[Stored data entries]
*** Block opens ***
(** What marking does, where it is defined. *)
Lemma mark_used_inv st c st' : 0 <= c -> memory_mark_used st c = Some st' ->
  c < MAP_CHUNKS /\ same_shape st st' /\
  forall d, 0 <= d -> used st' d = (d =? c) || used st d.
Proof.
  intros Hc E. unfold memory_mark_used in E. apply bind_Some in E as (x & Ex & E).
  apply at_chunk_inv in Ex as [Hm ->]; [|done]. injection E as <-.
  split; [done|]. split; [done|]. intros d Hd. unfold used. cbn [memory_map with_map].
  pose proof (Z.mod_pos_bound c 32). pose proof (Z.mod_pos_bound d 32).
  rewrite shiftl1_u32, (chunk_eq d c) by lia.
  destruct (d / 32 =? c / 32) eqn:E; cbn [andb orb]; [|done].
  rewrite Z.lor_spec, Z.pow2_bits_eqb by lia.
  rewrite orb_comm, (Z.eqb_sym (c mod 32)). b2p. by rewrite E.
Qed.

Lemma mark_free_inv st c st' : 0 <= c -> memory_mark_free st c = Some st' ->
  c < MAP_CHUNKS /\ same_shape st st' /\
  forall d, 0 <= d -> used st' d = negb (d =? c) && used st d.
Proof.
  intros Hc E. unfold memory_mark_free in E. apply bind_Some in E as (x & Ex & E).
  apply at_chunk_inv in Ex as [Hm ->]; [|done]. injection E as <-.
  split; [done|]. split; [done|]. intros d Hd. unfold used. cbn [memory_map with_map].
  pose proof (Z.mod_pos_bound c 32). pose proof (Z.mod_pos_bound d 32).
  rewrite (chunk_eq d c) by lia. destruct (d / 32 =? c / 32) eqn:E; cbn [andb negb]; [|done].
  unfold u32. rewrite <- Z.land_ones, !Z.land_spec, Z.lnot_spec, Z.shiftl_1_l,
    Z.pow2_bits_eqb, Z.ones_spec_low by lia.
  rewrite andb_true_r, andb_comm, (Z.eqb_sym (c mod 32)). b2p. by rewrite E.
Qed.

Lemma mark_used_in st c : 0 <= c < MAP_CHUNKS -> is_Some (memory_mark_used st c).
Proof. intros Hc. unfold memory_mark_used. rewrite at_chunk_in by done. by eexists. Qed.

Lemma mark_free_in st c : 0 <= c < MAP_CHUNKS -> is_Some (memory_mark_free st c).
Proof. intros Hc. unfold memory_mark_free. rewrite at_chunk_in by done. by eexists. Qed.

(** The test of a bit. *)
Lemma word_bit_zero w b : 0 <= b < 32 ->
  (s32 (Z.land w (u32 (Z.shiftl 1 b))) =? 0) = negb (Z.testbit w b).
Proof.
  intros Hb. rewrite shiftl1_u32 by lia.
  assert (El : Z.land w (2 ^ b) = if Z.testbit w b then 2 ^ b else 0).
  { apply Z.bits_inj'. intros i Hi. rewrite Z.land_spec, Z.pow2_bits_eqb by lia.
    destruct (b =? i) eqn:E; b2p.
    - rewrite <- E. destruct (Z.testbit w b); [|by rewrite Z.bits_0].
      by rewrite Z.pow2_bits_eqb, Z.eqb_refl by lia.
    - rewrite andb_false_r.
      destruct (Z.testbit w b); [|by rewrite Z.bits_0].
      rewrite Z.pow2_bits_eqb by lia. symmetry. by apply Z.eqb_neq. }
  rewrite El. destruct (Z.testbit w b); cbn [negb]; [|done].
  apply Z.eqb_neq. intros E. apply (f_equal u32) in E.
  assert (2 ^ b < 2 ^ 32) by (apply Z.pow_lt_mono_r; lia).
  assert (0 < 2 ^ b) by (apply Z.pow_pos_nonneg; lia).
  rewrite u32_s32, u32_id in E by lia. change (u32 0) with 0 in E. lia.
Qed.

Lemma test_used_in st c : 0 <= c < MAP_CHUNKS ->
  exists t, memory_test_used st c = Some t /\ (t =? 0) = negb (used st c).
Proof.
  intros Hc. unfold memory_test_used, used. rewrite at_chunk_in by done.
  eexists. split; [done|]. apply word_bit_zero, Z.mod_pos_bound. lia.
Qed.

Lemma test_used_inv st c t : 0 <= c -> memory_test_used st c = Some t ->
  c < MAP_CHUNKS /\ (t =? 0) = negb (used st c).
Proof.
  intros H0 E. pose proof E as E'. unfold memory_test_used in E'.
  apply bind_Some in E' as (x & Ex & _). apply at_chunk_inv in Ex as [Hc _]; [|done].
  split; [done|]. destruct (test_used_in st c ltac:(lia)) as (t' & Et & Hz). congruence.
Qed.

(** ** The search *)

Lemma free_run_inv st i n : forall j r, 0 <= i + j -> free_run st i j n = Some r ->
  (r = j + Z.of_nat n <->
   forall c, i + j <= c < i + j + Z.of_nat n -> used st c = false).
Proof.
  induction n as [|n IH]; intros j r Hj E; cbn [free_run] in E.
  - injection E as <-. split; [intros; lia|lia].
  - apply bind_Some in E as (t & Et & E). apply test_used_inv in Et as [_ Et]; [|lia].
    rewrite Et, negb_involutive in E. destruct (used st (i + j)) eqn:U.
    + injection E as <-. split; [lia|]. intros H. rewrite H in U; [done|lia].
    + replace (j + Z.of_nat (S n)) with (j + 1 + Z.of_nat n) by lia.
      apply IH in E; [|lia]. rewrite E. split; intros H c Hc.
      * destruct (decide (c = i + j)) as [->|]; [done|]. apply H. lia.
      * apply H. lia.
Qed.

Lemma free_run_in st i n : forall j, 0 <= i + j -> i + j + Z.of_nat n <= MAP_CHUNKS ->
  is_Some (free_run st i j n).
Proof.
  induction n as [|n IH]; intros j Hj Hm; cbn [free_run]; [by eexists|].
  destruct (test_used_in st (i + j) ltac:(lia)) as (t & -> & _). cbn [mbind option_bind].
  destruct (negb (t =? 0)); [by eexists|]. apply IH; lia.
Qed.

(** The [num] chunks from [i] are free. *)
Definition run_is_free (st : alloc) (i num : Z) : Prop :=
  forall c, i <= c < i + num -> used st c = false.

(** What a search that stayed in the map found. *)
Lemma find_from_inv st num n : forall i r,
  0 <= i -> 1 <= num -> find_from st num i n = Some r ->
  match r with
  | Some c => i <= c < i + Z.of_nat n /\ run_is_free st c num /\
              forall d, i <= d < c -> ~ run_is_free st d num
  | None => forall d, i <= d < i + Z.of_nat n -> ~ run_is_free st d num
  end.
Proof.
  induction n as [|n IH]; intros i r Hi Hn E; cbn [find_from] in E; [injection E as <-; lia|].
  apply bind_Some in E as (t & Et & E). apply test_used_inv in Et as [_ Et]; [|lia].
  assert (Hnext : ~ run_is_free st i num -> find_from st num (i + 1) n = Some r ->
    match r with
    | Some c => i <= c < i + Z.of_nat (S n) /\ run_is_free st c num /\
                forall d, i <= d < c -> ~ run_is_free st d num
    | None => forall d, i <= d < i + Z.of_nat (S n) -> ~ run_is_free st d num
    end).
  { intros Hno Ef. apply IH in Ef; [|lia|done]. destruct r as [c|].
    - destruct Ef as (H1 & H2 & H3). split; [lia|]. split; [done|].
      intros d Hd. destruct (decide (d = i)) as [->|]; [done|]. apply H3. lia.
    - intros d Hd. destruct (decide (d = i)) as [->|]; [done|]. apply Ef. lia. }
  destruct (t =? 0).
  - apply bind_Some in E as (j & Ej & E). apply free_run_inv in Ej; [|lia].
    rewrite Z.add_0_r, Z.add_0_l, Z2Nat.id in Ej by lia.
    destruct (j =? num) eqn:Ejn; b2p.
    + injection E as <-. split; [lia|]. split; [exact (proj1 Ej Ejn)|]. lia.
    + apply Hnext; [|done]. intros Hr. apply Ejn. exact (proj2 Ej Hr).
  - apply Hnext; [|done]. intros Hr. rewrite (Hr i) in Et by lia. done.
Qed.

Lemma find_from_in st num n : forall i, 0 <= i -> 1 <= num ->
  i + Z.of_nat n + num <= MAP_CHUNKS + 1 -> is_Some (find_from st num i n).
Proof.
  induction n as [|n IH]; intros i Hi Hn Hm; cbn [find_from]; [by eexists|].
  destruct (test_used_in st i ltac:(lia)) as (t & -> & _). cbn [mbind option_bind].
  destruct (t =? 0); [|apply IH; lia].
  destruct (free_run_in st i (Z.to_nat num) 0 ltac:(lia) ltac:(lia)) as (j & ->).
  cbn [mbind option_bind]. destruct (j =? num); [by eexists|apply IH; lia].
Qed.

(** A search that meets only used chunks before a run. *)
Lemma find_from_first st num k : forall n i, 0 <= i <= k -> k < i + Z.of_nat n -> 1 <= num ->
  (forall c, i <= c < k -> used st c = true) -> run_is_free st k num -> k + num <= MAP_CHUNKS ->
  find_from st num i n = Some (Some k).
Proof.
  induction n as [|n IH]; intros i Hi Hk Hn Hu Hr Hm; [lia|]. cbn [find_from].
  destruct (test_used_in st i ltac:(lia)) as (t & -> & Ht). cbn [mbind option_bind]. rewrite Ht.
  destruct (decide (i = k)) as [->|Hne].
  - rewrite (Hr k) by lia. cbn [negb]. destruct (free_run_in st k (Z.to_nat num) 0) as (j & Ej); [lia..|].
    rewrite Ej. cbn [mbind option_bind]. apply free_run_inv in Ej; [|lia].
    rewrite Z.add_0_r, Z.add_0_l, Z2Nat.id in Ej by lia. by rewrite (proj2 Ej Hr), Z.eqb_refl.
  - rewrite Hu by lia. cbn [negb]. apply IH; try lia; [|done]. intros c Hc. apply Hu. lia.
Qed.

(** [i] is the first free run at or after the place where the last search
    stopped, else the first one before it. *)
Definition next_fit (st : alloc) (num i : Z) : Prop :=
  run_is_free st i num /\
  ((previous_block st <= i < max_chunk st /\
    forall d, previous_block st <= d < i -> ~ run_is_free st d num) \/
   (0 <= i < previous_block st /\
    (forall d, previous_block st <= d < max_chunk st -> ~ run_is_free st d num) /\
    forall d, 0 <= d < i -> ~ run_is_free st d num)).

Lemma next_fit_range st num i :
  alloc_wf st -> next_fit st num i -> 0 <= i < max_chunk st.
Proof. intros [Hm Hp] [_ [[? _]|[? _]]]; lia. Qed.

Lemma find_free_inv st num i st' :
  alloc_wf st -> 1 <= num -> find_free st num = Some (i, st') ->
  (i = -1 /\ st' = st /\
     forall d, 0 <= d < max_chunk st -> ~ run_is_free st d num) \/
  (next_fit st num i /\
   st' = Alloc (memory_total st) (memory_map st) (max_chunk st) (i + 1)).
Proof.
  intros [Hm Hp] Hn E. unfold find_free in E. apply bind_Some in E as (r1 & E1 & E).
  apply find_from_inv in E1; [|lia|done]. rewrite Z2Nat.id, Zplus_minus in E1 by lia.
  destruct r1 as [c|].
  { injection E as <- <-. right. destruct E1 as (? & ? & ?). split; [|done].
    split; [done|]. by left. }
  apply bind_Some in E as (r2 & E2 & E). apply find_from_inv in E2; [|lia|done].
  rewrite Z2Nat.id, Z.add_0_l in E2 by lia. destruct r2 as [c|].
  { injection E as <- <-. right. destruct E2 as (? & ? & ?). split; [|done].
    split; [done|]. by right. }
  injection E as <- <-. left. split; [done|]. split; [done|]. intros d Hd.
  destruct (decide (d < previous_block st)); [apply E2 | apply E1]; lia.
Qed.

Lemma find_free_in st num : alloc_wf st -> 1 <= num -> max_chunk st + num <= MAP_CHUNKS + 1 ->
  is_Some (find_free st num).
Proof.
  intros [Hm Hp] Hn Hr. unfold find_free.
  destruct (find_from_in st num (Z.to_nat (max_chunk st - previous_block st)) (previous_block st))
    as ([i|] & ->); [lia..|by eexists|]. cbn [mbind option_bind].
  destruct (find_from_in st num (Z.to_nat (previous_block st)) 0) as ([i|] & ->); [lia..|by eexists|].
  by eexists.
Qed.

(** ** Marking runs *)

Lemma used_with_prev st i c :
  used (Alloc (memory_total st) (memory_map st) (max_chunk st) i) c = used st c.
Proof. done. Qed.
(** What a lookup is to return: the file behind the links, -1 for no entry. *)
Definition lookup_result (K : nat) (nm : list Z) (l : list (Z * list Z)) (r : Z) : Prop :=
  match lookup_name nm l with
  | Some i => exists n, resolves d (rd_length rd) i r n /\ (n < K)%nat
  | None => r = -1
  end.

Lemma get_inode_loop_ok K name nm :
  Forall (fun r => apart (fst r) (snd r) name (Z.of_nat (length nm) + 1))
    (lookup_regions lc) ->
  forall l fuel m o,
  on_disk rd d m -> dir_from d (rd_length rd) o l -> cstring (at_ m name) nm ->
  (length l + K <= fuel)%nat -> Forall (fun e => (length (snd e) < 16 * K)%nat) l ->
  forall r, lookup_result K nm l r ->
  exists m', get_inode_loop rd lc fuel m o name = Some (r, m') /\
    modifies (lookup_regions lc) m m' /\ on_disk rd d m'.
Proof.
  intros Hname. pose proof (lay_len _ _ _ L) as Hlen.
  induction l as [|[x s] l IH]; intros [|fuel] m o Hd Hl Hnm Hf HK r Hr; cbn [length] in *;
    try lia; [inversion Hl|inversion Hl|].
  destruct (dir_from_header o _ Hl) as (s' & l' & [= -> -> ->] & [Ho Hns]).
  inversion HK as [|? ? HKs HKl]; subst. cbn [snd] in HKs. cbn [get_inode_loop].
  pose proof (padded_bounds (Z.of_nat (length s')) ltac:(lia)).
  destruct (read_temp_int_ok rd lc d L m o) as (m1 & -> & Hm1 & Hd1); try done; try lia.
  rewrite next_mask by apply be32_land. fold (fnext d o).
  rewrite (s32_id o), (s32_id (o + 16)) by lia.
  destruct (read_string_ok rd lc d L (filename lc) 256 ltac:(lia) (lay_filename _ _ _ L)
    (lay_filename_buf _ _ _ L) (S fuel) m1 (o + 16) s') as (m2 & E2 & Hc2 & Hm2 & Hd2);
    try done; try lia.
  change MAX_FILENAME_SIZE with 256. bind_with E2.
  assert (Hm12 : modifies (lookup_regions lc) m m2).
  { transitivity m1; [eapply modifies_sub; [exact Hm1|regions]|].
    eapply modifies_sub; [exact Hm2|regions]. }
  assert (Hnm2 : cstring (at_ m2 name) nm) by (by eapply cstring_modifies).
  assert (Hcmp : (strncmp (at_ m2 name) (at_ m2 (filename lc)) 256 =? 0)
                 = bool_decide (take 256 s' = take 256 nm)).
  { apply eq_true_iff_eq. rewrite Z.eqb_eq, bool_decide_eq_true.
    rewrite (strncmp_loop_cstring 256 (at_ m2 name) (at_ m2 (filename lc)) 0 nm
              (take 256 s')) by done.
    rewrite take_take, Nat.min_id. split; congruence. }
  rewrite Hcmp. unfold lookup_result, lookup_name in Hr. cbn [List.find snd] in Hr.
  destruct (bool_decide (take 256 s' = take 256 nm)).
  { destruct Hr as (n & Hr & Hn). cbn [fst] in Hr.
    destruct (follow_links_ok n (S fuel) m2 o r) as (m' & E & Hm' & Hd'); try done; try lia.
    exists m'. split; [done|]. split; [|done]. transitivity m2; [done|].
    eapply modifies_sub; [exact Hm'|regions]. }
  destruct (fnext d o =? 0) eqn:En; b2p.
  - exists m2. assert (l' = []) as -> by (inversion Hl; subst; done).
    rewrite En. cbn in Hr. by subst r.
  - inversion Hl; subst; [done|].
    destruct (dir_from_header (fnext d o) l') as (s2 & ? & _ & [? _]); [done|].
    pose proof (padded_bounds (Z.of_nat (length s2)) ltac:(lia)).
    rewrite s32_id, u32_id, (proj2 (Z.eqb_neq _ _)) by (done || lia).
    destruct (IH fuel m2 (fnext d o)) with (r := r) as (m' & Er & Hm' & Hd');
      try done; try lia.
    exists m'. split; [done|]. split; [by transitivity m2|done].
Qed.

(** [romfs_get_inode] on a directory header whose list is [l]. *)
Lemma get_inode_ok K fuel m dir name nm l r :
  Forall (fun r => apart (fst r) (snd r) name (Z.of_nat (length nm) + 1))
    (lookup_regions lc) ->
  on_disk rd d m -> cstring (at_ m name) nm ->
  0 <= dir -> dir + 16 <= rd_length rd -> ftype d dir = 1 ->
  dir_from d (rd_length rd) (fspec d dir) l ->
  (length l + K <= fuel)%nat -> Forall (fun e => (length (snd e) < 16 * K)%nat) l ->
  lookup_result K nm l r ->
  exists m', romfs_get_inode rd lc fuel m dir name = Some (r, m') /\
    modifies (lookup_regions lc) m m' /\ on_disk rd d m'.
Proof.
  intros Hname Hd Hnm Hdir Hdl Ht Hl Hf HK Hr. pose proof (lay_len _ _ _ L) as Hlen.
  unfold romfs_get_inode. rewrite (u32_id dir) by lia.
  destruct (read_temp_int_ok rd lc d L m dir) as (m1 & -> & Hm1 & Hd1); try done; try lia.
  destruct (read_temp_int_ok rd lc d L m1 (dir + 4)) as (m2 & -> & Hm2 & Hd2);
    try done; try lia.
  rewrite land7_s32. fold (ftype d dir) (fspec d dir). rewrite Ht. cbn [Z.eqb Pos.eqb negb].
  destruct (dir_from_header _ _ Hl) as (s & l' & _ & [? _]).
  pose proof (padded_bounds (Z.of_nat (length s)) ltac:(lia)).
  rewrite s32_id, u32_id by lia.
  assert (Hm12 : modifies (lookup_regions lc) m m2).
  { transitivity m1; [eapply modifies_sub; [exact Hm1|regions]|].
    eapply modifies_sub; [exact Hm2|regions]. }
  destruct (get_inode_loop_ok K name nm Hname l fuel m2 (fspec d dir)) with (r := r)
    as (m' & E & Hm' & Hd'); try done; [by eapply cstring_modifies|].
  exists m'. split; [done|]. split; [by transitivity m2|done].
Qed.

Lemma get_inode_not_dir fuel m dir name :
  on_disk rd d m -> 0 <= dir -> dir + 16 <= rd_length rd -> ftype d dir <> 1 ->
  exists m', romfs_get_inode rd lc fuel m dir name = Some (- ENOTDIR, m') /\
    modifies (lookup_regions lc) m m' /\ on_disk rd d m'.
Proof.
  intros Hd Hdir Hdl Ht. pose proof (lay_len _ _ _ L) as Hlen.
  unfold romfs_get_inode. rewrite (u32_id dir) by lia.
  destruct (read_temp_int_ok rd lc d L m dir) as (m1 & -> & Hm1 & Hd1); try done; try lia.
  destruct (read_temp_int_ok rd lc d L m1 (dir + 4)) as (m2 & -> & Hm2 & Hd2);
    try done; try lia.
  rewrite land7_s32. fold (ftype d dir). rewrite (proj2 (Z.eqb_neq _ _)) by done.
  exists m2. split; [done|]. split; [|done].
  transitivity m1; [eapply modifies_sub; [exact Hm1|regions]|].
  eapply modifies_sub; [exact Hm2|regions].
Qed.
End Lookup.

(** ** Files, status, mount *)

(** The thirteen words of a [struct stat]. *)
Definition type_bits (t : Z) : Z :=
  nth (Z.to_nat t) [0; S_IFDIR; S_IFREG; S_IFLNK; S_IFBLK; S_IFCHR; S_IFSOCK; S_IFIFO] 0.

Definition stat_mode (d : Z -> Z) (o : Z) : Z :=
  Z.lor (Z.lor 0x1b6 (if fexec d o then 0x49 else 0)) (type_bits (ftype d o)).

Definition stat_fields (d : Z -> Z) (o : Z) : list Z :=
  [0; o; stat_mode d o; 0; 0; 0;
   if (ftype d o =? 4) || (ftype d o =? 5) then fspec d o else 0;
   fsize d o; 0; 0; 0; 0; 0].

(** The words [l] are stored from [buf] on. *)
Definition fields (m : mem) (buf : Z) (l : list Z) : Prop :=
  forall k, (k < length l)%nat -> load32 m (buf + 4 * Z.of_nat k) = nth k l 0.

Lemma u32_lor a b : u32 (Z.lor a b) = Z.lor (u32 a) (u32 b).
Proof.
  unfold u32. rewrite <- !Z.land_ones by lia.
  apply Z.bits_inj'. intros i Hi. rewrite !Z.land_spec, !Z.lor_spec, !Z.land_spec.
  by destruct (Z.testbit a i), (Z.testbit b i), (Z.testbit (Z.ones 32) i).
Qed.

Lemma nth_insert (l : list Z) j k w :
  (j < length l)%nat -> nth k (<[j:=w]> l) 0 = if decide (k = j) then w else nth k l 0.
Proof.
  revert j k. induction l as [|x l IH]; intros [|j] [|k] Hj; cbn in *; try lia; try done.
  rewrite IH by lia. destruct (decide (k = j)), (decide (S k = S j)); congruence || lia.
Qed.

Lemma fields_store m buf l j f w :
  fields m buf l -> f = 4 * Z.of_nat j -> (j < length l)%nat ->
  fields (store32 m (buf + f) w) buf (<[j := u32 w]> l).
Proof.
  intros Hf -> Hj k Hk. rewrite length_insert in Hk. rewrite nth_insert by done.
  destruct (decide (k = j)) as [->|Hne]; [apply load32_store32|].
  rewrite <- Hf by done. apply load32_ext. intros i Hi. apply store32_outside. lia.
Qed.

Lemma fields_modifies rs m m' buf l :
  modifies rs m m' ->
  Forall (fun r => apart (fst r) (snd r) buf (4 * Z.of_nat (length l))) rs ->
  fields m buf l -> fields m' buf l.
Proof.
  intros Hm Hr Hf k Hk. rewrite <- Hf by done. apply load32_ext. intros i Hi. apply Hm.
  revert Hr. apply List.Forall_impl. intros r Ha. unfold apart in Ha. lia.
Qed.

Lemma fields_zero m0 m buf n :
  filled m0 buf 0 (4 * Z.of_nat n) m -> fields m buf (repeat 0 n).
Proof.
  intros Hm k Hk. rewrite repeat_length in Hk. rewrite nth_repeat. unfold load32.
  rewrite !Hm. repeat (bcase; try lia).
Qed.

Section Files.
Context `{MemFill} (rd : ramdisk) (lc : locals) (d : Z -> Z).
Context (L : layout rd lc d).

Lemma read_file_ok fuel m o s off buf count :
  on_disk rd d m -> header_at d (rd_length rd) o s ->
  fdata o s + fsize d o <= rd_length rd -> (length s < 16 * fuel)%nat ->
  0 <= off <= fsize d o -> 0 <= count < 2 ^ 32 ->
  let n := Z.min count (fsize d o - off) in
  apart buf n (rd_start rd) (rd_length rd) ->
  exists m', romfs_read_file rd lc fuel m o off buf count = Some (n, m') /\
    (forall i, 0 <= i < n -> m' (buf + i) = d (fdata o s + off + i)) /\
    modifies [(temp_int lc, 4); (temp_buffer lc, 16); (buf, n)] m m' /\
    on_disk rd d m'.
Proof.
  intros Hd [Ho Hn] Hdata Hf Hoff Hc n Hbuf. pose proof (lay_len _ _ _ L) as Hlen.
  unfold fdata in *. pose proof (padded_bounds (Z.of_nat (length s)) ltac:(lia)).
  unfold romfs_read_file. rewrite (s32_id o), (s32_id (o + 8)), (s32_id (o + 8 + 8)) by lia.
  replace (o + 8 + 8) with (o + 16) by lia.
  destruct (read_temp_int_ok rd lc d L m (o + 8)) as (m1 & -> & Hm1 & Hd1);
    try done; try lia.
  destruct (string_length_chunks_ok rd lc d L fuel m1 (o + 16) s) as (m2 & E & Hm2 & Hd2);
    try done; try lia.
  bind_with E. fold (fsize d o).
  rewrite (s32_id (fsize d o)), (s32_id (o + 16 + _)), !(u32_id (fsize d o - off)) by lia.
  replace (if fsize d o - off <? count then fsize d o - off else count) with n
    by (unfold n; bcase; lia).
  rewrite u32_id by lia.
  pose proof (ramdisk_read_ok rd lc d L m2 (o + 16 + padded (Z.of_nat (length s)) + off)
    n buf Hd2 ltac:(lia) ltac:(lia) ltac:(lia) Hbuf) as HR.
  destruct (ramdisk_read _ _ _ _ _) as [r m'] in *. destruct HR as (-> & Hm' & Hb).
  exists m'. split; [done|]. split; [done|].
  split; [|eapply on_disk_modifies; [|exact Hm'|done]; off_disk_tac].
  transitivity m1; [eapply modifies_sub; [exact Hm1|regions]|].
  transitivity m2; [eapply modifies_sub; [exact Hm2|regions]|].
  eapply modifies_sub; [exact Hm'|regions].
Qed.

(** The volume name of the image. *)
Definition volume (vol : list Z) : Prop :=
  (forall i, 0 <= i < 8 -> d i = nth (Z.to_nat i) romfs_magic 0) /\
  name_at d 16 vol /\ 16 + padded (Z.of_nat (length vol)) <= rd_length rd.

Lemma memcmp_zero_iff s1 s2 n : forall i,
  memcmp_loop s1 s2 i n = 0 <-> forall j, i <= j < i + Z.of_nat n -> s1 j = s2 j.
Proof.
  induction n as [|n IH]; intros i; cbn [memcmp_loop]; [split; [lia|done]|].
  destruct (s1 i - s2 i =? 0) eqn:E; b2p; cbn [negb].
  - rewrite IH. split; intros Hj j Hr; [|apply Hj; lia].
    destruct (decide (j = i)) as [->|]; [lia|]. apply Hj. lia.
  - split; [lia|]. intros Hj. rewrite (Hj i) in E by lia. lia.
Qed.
*** Block closes ***
From the entries above, restate word for word the lines from the line containing "pose proof (padded_bounds (Z.of_nat (length s2))" to the line containing "(** [romfs_get_inode] on", both ends included, and nothing more.

TASK OUTPUT:
    pose proof (padded_bounds (Z.of_nat (length s2)) ltac:(lia)).
    rewrite s32_id, u32_id, (proj2 (Z.eqb_neq _ _)) by (done || lia).
    destruct (IH fuel m2 (fnext d o)) with (r := r) as (m' & Er & Hm' & Hd');
      try done; try lia.
    exists m'. split; [done|]. split; [by transitivity m2|done].
Qed.

(** [romfs_get_inode] on a directory header whose list is [l]. *)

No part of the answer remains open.